Over the years, Cunningham-Ford taught over 4,000 predoctoral dental students and hundreds of grad students in “Teaching Methods and Evaluation”. 

“I loved the challenge of teaching novice clinicians in all of the basics to provide excellent preventive clinical care for our patients," she added.

She also participated in Faculty General Practice in the Dental Science Building (one day a week), and she will miss all of her loyal patients, some that she saw for over 30 years. She participated in every CoD fundraising campaign and the teaching station in Preventive Clinic is named in her honor.

Cunningham-Ford won several teaching awards at the national, university, and collegiate level. She was active In the American Dental Education Association (ADEA). She served in the ADEA Council of Faculties from 2003-09 and section officer in ADEA in 1987-90 and again in 2012-15.

Cunningham-Ford served as president of Omicron Kappa Upsilon dental honor society (OKU), University of Iowa’s Mu chapter in 2018. She served on the UI Faculty Senate and Faculty Council, as well as the UI CoD Dental Alumni Board.
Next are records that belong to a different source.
(** ** Runs of writes *)

(** X5: the accumulators are append-only over a run of writes: after a
    successful run, [raw_notes] is what it was followed by every
    contribution to it, in run order, whatever writes to other fields are
    interleaved; likewise [notes].  From the initial state, whose
    accumulators default to the empty list, each accumulator is exactly its
    contributions. *)
Theorem apply_updates_accumulate (s : AgentState) (us : list FieldUpdate) (s' : AgentState) :
  apply_updates s us = Ok s' ->
  raw_notes s' = raw_notes s ++ raw_contributions us /\
  notes s' = notes s ++ notes_contributions us /\
  raw_notes s `prefix_of` raw_notes s' /\
  notes s `prefix_of` notes s' /\
  (forall conversation, s = initial_state conversation ->
     raw_notes s' = raw_contributions us /\ notes s' = notes_contributions us).
Proof.
  intros Hrun.
  assert (Hacc : raw_notes s' = raw_notes s ++ raw_contributions us /\
                 notes s' = notes s ++ notes_contributions us).
  { revert s Hrun. induction us as [| u rest IH]; intros s Hrun.
    - cbn in Hrun. injection Hrun as <-. cbn. rewrite !app_nil_r. split; reflexivity.
    - apply apply_updates_cons_Ok in Hrun as (s1 & Hstep & Hrest).
      destruct (IH s1 Hrest) as [Hraw Hnotes].
      rewrite Hraw, Hnotes.
      rewrite (apply_update_raw_notes s u s1 Hstep).
      rewrite (apply_update_notes s u s1 Hstep).
      rewrite (raw_contributions_cons u rest), (notes_contributions_cons u rest).
      rewrite <- !app_assoc. split; reflexivity. }
  destruct Hacc as [Hraw Hnotes].
  split; [exact Hraw |]. split; [exact Hnotes |].
  split; [rewrite Hraw; apply prefix_app_r; reflexivity |].
  split; [rewrite Hnotes; apply prefix_app_r; reflexivity |].
  intros conversation ->. rewrite Hraw, Hnotes. split; reflexivity.
Qed.

Lemma apply_updates_accumulate_witness :
  exists s',
    apply_updates (initial_state [])
      [U_raw_notes ["r1"]; U_final_report "f"; U_notes ["n1"]; U_raw_notes ["r2"; "r1"]] = Ok s' /\
    raw_notes s' = ["r1"; "r2"; "r1"] /\ notes s' = ["n1"].
Proof.
  eexists. split; [reflexivity |].
  destruct (apply_updates_accumulate (initial_state [])
              [U_raw_notes ["r1"]; U_final_report "f"; U_notes ["n1"]; U_raw_notes ["r2"; "r1"]]
              _ eq_refl) as (Hraw & Hnotes & _).
  split; [exact Hraw | exact Hnotes].
Defined.

Lemma apply_update_final_report s u s' :
  apply_update s u = Ok s' ->
  final_report s' =
    match u with U_final_report r => Some r | _ => final_report s end.
Proof. intros H. invert_update H; reflexivity. Qed.

Lemma apply_update_research_brief s u s' :
  apply_update s u = Ok s' ->
  research_brief s' =
    match u with U_research_brief b => b | _ => research_brief s end.
Proof. intros H. invert_update H; reflexivity. Qed.

(** X6: the singleton fields keep the last value written: after a
    successful run of writes, [final_report] holds the report of the last
    write to it, or what it held before when the run has none; likewise
    [research_brief]. *)
Theorem apply_updates_last_write (s : AgentState) (us : list FieldUpdate) (s' : AgentState) :
  apply_updates s us = Ok s' ->
  final_report s' =
    match last_final_report us with
    | Some r => Some r
    | None => final_report s
    end /\
  research_brief s' =
    match last_research_brief us with
    | Some b => b
    | None => research_brief s
    end.
Proof.
  revert s. induction us as [| u rest IH]; intros s Hrun.
  - cbn in Hrun. injection Hrun as <-. split; reflexivity.
  - apply apply_updates_cons_Ok in Hrun as (s1 & Hstep & Hrest).
    destruct (IH s1 Hrest) as [Hfinal Hbrief].
    rewrite Hfinal, Hbrief. cbn [last_final_report last_research_brief].
    rewrite (apply_update_final_report s u s1 Hstep).
    rewrite (apply_update_research_brief s u s1 Hstep).
    split.
    + destruct (last_final_report rest); [reflexivity |].
      destruct u; reflexivity.
    + destruct (last_research_brief rest); [reflexivity |].
      destruct u; reflexivity.
Qed.

Lemma apply_updates_last_write_witness :
  exists s',
    apply_updates (initial_state [])
      [U_final_report "draft"; U_raw_notes ["r"]; U_final_report "final"] = Ok s' /\
    final_report s' = Some "final" /\ research_brief s' = None.
Proof.
  eexists. split; [reflexivity |].
  apply (apply_updates_last_write (initial_state [])
           [U_final_report "draft"; U_raw_notes ["r"]; U_final_report "final"]).
  reflexivity.
Defined.

(** X7: two writes to different fields, at most one of them to a message
    log, commute: applied in either order they give the same state, or fail
    with the same error. *)
Theorem apply_update_commute (s : AgentState) (u1 u2 : FieldUpdate) :
  field_of u1 <> field_of u2 ->
  writes_message_log u1 = false \/ writes_message_log u2 = false ->
  (s1 ← apply_update s u1; apply_update s1 u2) =
  (s2 ← apply_update s u2; apply_update s2 u1).
Proof.
  intros Hfields Hplain.
  destruct u1, u2; cbn in Hfields, Hplain;
    try (exfalso; apply Hfields; reflexivity);
    try (destruct Hplain; discriminate);
    cbn; unfold mbind, result_bind; cbn;
    try match goal with
        | |- context [add_messages ?l ?ms] => destruct (add_messages l ms)
        end;
    reflexivity.
Qed.

Lemma apply_update_commute_witness :
  (s1 ← apply_update (initial_state []) (U_raw_notes ["r"]);
   apply_update s1 (U_messages [Samples.mA])) =
  (s2 ← apply_update (initial_state []) (U_messages [Samples.mA]);
   apply_update s2 (U_raw_notes ["r"])).
Proof.
  apply (apply_update_commute (initial_state []) (U_raw_notes ["r"])
           (U_messages [Samples.mA])).
  - discriminate.
  - left. reflexivity.
Defined.

(** X8: two contributions to one accumulator do not commute: with two
    different records, merging [a] then [b] and merging [b] then [a] give
    different accumulators, and the two runs of writes to [raw_notes], or to
    [notes], give different states. *)
Theorem operator_add_order_matters (E : list string) (a b : string) (s : AgentState) :
  a <> b ->
  operator_add (operator_add E [a]) [b] <> operator_add (operator_add E [b]) [a] /\
  apply_updates s [U_raw_notes [a]; U_raw_notes [b]] <>
    apply_updates s [U_raw_notes [b]; U_raw_notes [a]] /\
  apply_updates s [U_notes [a]; U_notes [b]] <>
    apply_updates s [U_notes [b]; U_notes [a]].
Proof.
  intros Hab.
  assert (Hneq : forall l : list string, (l ++ [a]) ++ [b] <> (l ++ [b]) ++ [a]).
  { intros l Heq. rewrite <- !app_assoc in Heq.
    apply app_inv_head in Heq. injection Heq as Heq _. contradiction. }
  split; [apply Hneq |]. split.
  - cbn. unfold operator_add. intros Heq. injection Heq as Heq.
    exact (Hneq _ Heq).
  - cbn. unfold operator_add. intros Heq. injection Heq as Heq.
    exact (Hneq _ Heq).
Qed.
“I participated in 6 accreditation site visits at Iowa (every 7 yrs), and I especially enjoyed chairing the Curriculum committee for 8 years, which was a high point in my career, thanks to an opportunity offered by Dr. Jed Hand, as Executive Associate Dean," says Cunningham-Ford. "I appreciate all of my teaching mentors that have passed…Mike Finkelstein, Hermina McLeran, Howard Field and Bob Glenn, along with my retired colleagues: Jamie Sharp, Ray Kuthy, Jed Hand and Ron Ettinger. I have worked for three Deans and eight departmental chairs in Preventive & Community Dentistry. I think each one acknowledged my strengths in teaching and helped me to fill in some of my deficits as faculty, as a first-gen college student, with only a Master’s degree. I felt immersed in a 'culture of caring' initiated by Dean McLeran and expanded by Dean Johnsen, continuing now with Dean Stanford.”

“I really appreciate the departmental support and collegiality with the current departmental members: Teresa Marshall, John Warren Steve Levy, Pete Damiano, Jen Sukalski, Dan Caplan, Julie Reynolds, Jen Hartshorn, Rohit Nair, Jhanvi Desai, Howard Cowen, Robin McNeil, Brendan Young, Michelle McQuistan and current chair, Dr Leo Marchini," says Cunningham-Ford 

Cunningham-Ford co-authored over 30 educational research articles in peer-reviewed journals with her colleagues. 

“As emeriti faculty, I plan to retain an active role as a part of the best dental school in the world!", says Cunningham-Ford.